United States District Court, W.D. Missouri, Southern Division

February 12, 2019

TRAVIS CALDWELL SPANGLER, Plaintiff,
v.
NANCY A. BERRYHILL, Acting Commissioner of Social Security, Defendant.

          ORDER AFFIRMING THE COMMISSIONER'S DECISION

          GREG KAYS, UNITED STATES DISTRICT COURT JUDGE

         Plaintiff Travis C. Spangler (“Plaintiff”) petitions for review of an adverse decision by Defendant, the Acting Commissioner of Social Security (“Commissioner”). Plaintiff applied for disability insurance benefits under Title II of the Social Security Act, 42 U.S.C. §§ 401-434. The Administrative Law Judge (“ALJ”) determined Plaintiff retained the residual functional capacity (“RFC”) to perform other work as a final assembler or lens inserter and was not disabled.

         After carefully reviewing the record and the parties' arguments, the Court finds the ALJ's decision is supported by substantial evidence. The Commissioner's decision is AFFIRMED.

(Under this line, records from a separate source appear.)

Section Proofs.
Variable b : Base.
Hypothesis Hcol : 0 < ws_col b.
Hypothesis Hrow : 0 < ws_row b.
Implicit Types (v : VideoTerminal) (c : Character).
Notation EnqueueChar := (EnqueueChar b).
Notation offset := (offset b).

Definition cells : Z := ws_row b * ws_col b.
Definition ncells : nat := Z.to_nat cells.

(** The picture: the character of each cell. *)
Definition at_ v (i : Z) : option Character := cell v (Z.to_nat i).

Record video_ok v : Prop := {
  ok_grid : length (m_Grid v) = ncells;
  ok_map : length (m_Map v) = ncells;
  ok_shown : length (shown v) = ncells;
  ok_pending i q : m_Map v !! i = Some (Some q) ->
    exists it, m_Queue v !! q = Some it /\ offset (X it) (Y it) = i;
  ok_queue q it : m_Queue v !! q = Some it ->
    0 <= X it < ws_col b /\ 0 <= Y it < ws_row b /\ m_Map v !! offset (X it) (Y it) = Some (Some q)
}.

Lemma offset_lt x y : 0 <= x < ws_col b -> 0 <= y < ws_row b -> (offset x y < ncells)%nat.
Proof. intros Hx Hy. unfold VideoTerminal.offset, ncells, cells. nia. Qed.

Lemma offset_coords i : 0 <= i < cells ->
  offset (i mod ws_col b) (i / ws_col b) = Z.to_nat i /\
  0 <= i mod ws_col b < ws_col b /\ 0 <= i / ws_col b < ws_row b.
Proof.
  intros Hi. unfold VideoTerminal.offset, cells in *.
  pose proof (Z.div_mod i (ws_col b) ltac:(lia)). pose proof (Z.mod_pos_bound i (ws_col b) Hcol).
  assert (0 <= i / ws_col b) by (apply Z.div_pos; lia). split; [f_equal; lia|]. nia.
Qed.

(** The queue holds at most one item per cell. *)
Lemma queue_bounded v : video_ok v -> (length (m_Queue v) <= ncells)%nat.
Proof.
  intros Hok. rewrite <- (length_fmap (λ it, offset (X it) (Y it)) (m_Queue v)).
  replace ncells with (length (seq 0 ncells)) by apply length_seq. apply submseteq_length, NoDup_submseteq.
  - apply NoDup_alt. intros q1 q2 o Hq1 Hq2. rewrite list_lookup_fmap in Hq1, Hq2.
    destruct (m_Queue v !! q1) as [i1|] eqn:E1; [|discriminate]. destruct (m_Queue v !! q2) as [i2|] eqn:E2; [|discriminate].
    simpl in *. apply (ok_queue _ Hok) in E1 as (_ & _ & H1), E2 as (_ & _ & H2). congruence.
  - intros o Ho. apply list_elem_of_fmap in Ho as (it & -> & Hit). apply list_elem_of_lookup in Hit as [q Hq].
    apply (ok_queue _ Hok) in Hq as (Hx & Hy & _). apply elem_of_seq. pose proof (offset_lt _ _ Hx Hy). lia.
Qed.

(** Everything but the pending updates is as in [v]. *)
Definition same_console v v' : Prop :=
  m_CurrentState v' = m_CurrentState v /\ m_SavedState v' = m_SavedState v /\ shown v' = shown v /\
  m_Grid v' = m_Grid v /\ m_OldCursorX v' = m_OldCursorX v /\ m_OldCursorY v' = m_OldCursorY v.
#[local] Instance same_console_refl : Reflexive same_console.
Proof. intros v. repeat split. Qed.
#[local] Instance same_console_trans : Transitive same_console.
Proof. intros v1 v2 v3 (?&?&?&?&?&?) (?&?&?&?&?&?). repeat split; congruence. Qed.

Lemma EnqueueChar_spec c x y v :
  video_ok v -> 0 <= x < ws_col b -> 0 <= y < ws_row b ->
  video_ok (EnqueueChar c x y v) /\ same_console v (EnqueueChar c x y v) /\
  forall j, cell (EnqueueChar c x y v) j = if decide (j = offset x y) then Some c else cell v j.
Proof.
  intros Hok Hx Hy. unfold VideoTerminal.EnqueueChar.
  destruct (Z.leb_spec (ws_col b) x); [lia|]. destruct (Z.leb_spec (ws_row b) y); [lia|]. simpl.
  pose proof (offset_lt x y Hx Hy) as Hlt. set (i := offset x y) in *.
  destruct (lookup_lt_is_Some_2 (m_Map v) i) as [o Ho]; [rewrite (ok_map _ Hok); exact Hlt|]. rewrite Ho.
  destruct o as [q|].
  - destruct (ok_pending _ Hok _ _ Ho) as (it & Hit & Hoff).
    split; [|split; [repeat split|]].
    + constructor; simpl; try apply Hok.
      * intros j q' Hj. destruct (ok_pending _ Hok _ _ Hj) as (it' & Hit' & Hoff').
        destruct (decide (q' = q)) as [->|Hne].
        -- rewrite list_lookup_alter_eq, Hit'. eexists. split; [reflexivity|exact Hoff'].
        -- rewrite list_lookup_alter_ne by congruence. eauto.
      * intros q' it' Hq'. destruct (decide (q' = q)) as [->|Hne].
        -- rewrite list_lookup_alter_eq, Hit in Hq'. injection Hq' as <-. simpl. now apply (ok_queue _ Hok).
        -- rewrite list_lookup_alter_ne in Hq' by congruence. now apply (ok_queue _ Hok).
    + intros j. unfold cell. simpl. case_decide as Hj.
      * subst j. rewrite Ho, list_lookup_alter_eq, Hit. reflexivity.
      * destruct (m_Map v !! j) as [[q'|]|] eqn:Hj'; [|reflexivity..].
        rewrite list_lookup_alter_ne; [reflexivity|]. intros ->.
        destruct (ok_pending _ Hok _ _ Hj') as (it' & Hit' & Hoff'). congruence.
  - case_bool_decide as Hg.
    { split; [exact Hok|]. split; [reflexivity|]. intros j. case_decide as Hj; [|reflexivity].
      subst j. unfold cell. now rewrite Ho. }
    split; [|split; [repeat split|]].
    + constructor; simpl; try apply Hok.
      * rewrite length_insert. apply Hok.
      * intros j q. destruct (decide (j = i)) as [->|Hne].
        -- rewrite list_lookup_insert_eq by (rewrite (ok_map _ Hok); exact Hlt). intros [= <-].
           exists (mkItem x y c). split; [now apply list_lookup_middle|reflexivity].
        -- rewrite list_lookup_insert_ne by congruence. intros Hj.
           destruct (ok_pending _ Hok _ _ Hj) as (it & Hit & Hoff). exists it. split; [|exact Hoff].
           now apply lookup_app_l_Some.
      * intros q it Hq. apply lookup_app_Some in Hq as [Hq|[Hge Hq]].
        -- destruct (ok_queue _ Hok _ _ Hq) as (H1 & H2 & H3). split_and!; try lia.
           rewrite list_lookup_insert_ne; [exact H3|]. intros E. rewrite <- E in H3. congruence.
        -- apply list_lookup_singleton_Some in Hq as [Hq <-]. simpl. split_and!; try lia.
           rewrite list_lookup_insert_eq by (rewrite (ok_map _ Hok); exact Hlt). do 2 f_equal. lia.
    + intros j. unfold cell. simpl. case_decide as Hj.
      * subst j. rewrite list_lookup_insert_eq by (rewrite (ok_map _ Hok); exact Hlt).
        now rewrite list_lookup_middle.
      * rewrite list_lookup_insert_ne by congruence.
        destruct (m_Map v !! j) as [[q'|]|] eqn:Hj'; [|reflexivity..].
        destruct (ok_pending _ Hok _ _ Hj') as (it' & Hit' & _).
        now rewrite Hit', (lookup_app_l_Some _ _ _ _ Hit').
Qed.

Lemma cell_some v i : video_ok v -> 0 <= i < cells -> exists c, at_ v i = Some c.
Proof.
  intros Hok Hi. unfold at_, cell. assert (Hlt : (Z.to_nat i < ncells)%nat) by (unfold ncells; lia).
  destruct (m_Map v !! Z.to_nat i) as [[q|]|] eqn:E.
  - destruct (ok_pending _ Hok _ _ E) as (it & -> & _). eauto.
  - apply lookup_lt_is_Some_2. rewrite (ok_grid _ Hok). exact Hlt.
  - apply lookup_lt_is_Some_2. rewrite (ok_grid _ Hok). exact Hlt.
Qed.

         Procedural and Factual Background

          The complete facts and arguments are presented in the parties' briefs and are repeated here only to the extent necessary.

         Plaintiff filed his application on April 6, 2016, alleging a disability onset date of December 21, 2013. The Commissioner denied the application at the initial claim level, and Plaintiff appealed the denial to an ALJ. The ALJ held a hearing, and on October 30, 2017, found Plaintiff was not disabled. The Appeals Council denied Plaintiff's request for a review on February 12, 2018. Plaintiff has exhausted all administrative remedies and judicial review is now appropriate under 42 U.S.C. § 405(g).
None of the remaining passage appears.